__What to produce__.
Search the entries below for "exists". Report each line where it occurs.

__Saved entries__.

(** The artifact and its temporary file: two different names, both inside the
    candidate directory. *)
Lemma stage_paths c v :
  clean c -> is_plain_file_name v = true ->
  exists n q, head (segments v) = Some n /\ plain n /\ resolve (join c v) = c ++ [n] /\
    resolve (join c ("." +:+ v +:+ ".tmp")) = c ++ q /\ q <> [n] /\ q <> [].
Proof.
  intros Hc Hv. destruct (plain_file_name_inv v Hv) as (Ha & n & tl & Hs & Hn & Htl).
  pose proof (resolve_clean c Hc) as Hrc. unfold join. rewrite Ha, resolve_app, Hrc, Hs. cbn [head].
  assert (foldl walk c (n :: tl) = c ++ [n]) as Hdest.
  { change (n :: tl) with ([n] ++ tl). rewrite foldl_app, walk_dots by done.
    by apply walk_names; constructor. }
  change ("." +:+ v +:+ ".tmp")%string with (String "."%char (v +:+ ".tmp")). cbn [absolute].
  rewrite bool_decide_false by done. rewrite resolve_app, Hrc. cbn [segments].
  rewrite bool_decide_false by done.
  destruct (segments_app v ".tmp") as (l & w & x & r & Hvl & [= <- <-] & ->). rewrite Hs in Hvl.
  destruct l as [|y l]; injection Hvl as -> ->; cbn [app].
  - exists w, [String "."%char (w +:+ ".tmp")]. split_and!; try done.
    + apply walk_names. constructor; [|constructor]. apply long_plain. cbn. rewrite length_string_app. cbn. lia.
    + intros [= Hw]. apply (f_equal String.length) in Hw. cbn in Hw. rewrite length_string_app in Hw. cbn in Hw. lia.
  - exists y, [String "."%char y; w +:+ ".tmp"]. split_and!; try done.
    apply Forall_app in Htl as [Hl _].
    change (String "."%char y :: l ++ [w +:+ ".tmp"]) with ([String "."%char y] ++ l ++ [w +:+ ".tmp"]).
    rewrite !foldl_app, walk_names, walk_dots, walk_names; [by rewrite <- (assoc_L (++))| | |].
    + constructor; [by apply dot_plain|constructor].
    + done.
    + constructor; [|constructor]. apply long_plain. rewrite length_string_app. cbn. lia.
Qed.

(** ** The methods *)
Ltac unfold_txn := unfold mbind, txn_bind, mret, txn_ret, this, become, io, attempt, throw; cbn beta iota zeta.

Lemma expect_eq expected tx s :
  expect expected (tx, s) =
  (if bool_decide (state tx = expected) then Ok () else Err (InvalidState expected (state tx)), (tx, s)).
Proof. unfold expect. unfold_txn. cbn. by case_bool_decide. Qed.

(** In the wrong state a method does nothing. *)
Definition refused {A} (expected : TransactionState) (m : txn self A) : Prop :=
  forall tx s, state tx <> expected -> m (tx, s) = (Err (InvalidState expected (state tx)), (tx, s)).

Lemma refused_expect {A} expected (k : () -> txn self A) : refused expected (mbind k (expect expected)).
Proof. intros tx s H. unfold_txn. rewrite expect_eq. by rewrite bool_decide_false. Qed.

Lemma candidate_clean tx : tx_ok tx -> clean (candidate tx).
Proof.
  intros (Hr & (_ & Hid & _) & -> & _). apply clean_app; [done|].
  repeat constructor; [|apply Hid..]. intros [=].
Qed.

Section methods.
Context (fault : nat -> option (string * nat)).

(** What a failed call leaves of a temporary file that did not exist before:
    nothing; or the file when removing it was made to fail as well, in the last
    call. *)
Lemma cleanup_spec tmp s s2 x :
  Fs.nodes s !! resolve tmp = None -> Fs.nodes s2 = <[resolve tmp := Fs.File x]> (Fs.nodes s) ->
  match Fs.remove_file fault tmp s2 with
  | (Ok _, s') => Fs.nodes s' = Fs.nodes s
  | (Err _, s') => Fs.nodes s' = <[resolve tmp := Fs.File x]> (Fs.nodes s) /\
      Fs.calls s' = S (Fs.calls s2) /\ fault (Fs.calls s2) <> None /\
      exists s4, Fs.remove_file (heal (Fs.calls s2) fault) tmp s2 = (Ok (), s4) /\ Fs.nodes s4 = Fs.nodes s
  | (Panic, _) => False
  end.
Proof.
  intros Hnone H2.
  assert (forall fault', match Fs.remove_file fault' tmp s2 with
    | (Ok _, s') => Fs.nodes s' = Fs.nodes s | (Err _, s') => Fs.nodes s' = Fs.nodes s2 | (Panic, _) => False end) as Hany.
  { intros fault'. pose proof (remove_file_spec fault' tmp s2 x) as H3.
    rewrite H2, lookup_insert_eq, delete_insert_eq, delete_id in H3 by done. rewrite H2. exact (H3 eq_refl). }
  destruct (remove_file_one tmp) as [Hcalls Hsame]. specialize (Hcalls fault s2).
  specialize (Hsame fault (heal (Fs.calls s2) fault) s2).
  assert (fst (Fs.remove_file (heal (Fs.calls s2) fault) tmp s2) = Ok ()) as Hok.
  { unfold Fs.remove_file, Fs.syscall, Fs.tick. unfold_method. rewrite heal_same. cbn.
    by rewrite H2, lookup_insert_eq. }
  pose proof (Hany fault) as H3. pose proof (Hany (heal (Fs.calls s2) fault)) as H4.
  destruct (Fs.remove_file (heal _ _) tmp s2) as [r4 s4]. cbn [fst] in Hok. subst r4.
  destruct (Fs.remove_file fault tmp s2) as [[[]|e|] s3]; [done| |done]. cbn [snd] in Hcalls.
  rewrite H3, H2. split_and!; [done|done| |by exists s4].
  intros Hnf. by specialize (Hsame ltac:(by rewrite heal_same, Hnf)).
Qed.

(** The temporary file of an artifact. *)
Definition stage_tmp (tx : t) (v : string) : path := resolve (join (candidate tx) ("." +:+ v +:+ ".tmp")).

(** What [stage] leaves when it fails: nothing new; or the temporary file with a
    prefix of the artifact, and then only because removing it, the last call, was made to
    fail: with that call healed the same error leaves nothing new. *)
Definition cleaned (v : string) (data : bytes) (tx : t) (s : Fs.t) (e : TransactionError) (s' : Fs.t) : Prop :=
  Fs.nodes s' = Fs.nodes s \/
  is_plain_file_name v = true /\
  (exists left_over, left_over `prefix_of` data /\ Fs.nodes s !! stage_tmp tx v = None /\
     Fs.nodes s' = <[stage_tmp tx v := Fs.File left_over]> (Fs.nodes s)) /\
  let last := (Fs.calls s' - 1)%nat in
  fault last <> None /\
  exists s'', stage (heal last fault) v data (tx, s) = (Err e, (tx, s'')) /\ Fs.nodes s'' = Fs.nodes s.

(** Removing the temporary file and reporting the error. *)
Definition gives_up (fault' : nat -> option (string * nat)) (tmp : path) (e : string) (tx : t) (s : Fs.t)
    : outcome TransactionError () * self :=
  let '(r, s) := Fs.remove_file fault' tmp s in (match r with Panic => Panic | _ => Err (Io e) end, (tx, s)).

(** [stage], call by call. *)
Lemma stage_calls fault' v data tx s :
  state tx = Candidate -> is_plain_file_name v = true ->
  let tmp := join (candidate tx) ("." +:+ v +:+ ".tmp") in let dst := join (candidate tx) v in
  stage fault' v data (tx, s) =
  match Fs.create_new fault' tmp s with
  | (Ok _, s) => match Fs.write_all fault' tmp data s with
    | (Ok _, s) => match Fs.sync_all fault' tmp s with
      | (Ok _, s) => match Fs.rename fault' tmp dst s with
        | (Ok _, s) => (Ok (), (tx, s))
        | (Err e, s) => gives_up fault' tmp e tx s
        | (Panic, s) => (Panic, (tx, s))
        end
      | (Err e, s) => gives_up fault' tmp e tx s
      | (Panic, s) => (Panic, (tx, s))
      end
    | (Err e, s) => gives_up fault' tmp e tx s
    | (Panic, s) => (Panic, (tx, s))
    end
  | (Err e, s) => (Err (Io e), (tx, s))
  | (Panic, s) => (Panic, (tx, s))
  end.
Proof.
  intros Hst Hv tmp dst. unfold stage, gives_up. unfold_txn. rewrite expect_eq, bool_decide_true, Hv by done.
  cbn [negb fst]. fold tmp dst. unfold_method.
  destruct (Fs.create_new fault' tmp s) as [[[]|e|] s1]; [|done..]. cbn [io_error].
  destruct (Fs.write_all fault' tmp data s1) as [[[]|e|] s2]; [|by destruct (Fs.remove_file _ _ _) as [[]]|done].
  destruct (Fs.sync_all fault' tmp s2) as [[[]|e|] s3]; [|by destruct (Fs.remove_file _ _ _) as [[]]|done].
  by destruct (Fs.rename fault' tmp dst s3) as [[[]|e|] s4]; [|destruct (Fs.remove_file _ _ _) as [[]]|].
Qed.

__Answer below__.
  exists n q, head (segments v) = Some n /\ plain n /\ resolve (join c v) = c ++ [n] /\
  - exists w, [String "."%char (w +:+ ".tmp")]. split_and!; try done.
  - exists y, [String "."%char y; w +:+ ".tmp"]. split_and!; try done.
      exists s4, Fs.remove_file (heal (Fs.calls s2) fault) tmp s2 = (Ok (), s4) /\ Fs.nodes s4 = Fs.nodes s
  rewrite H3, H2. split_and!; [done|done| |by exists s4].
  (exists left_over, left_over `prefix_of` data /\ Fs.nodes s !! stage_tmp tx v = None /\
  exists s'', stage (heal last fault) v data (tx, s) = (Err e, (tx, s'')) /\ Fs.nodes s'' = Fs.nodes s.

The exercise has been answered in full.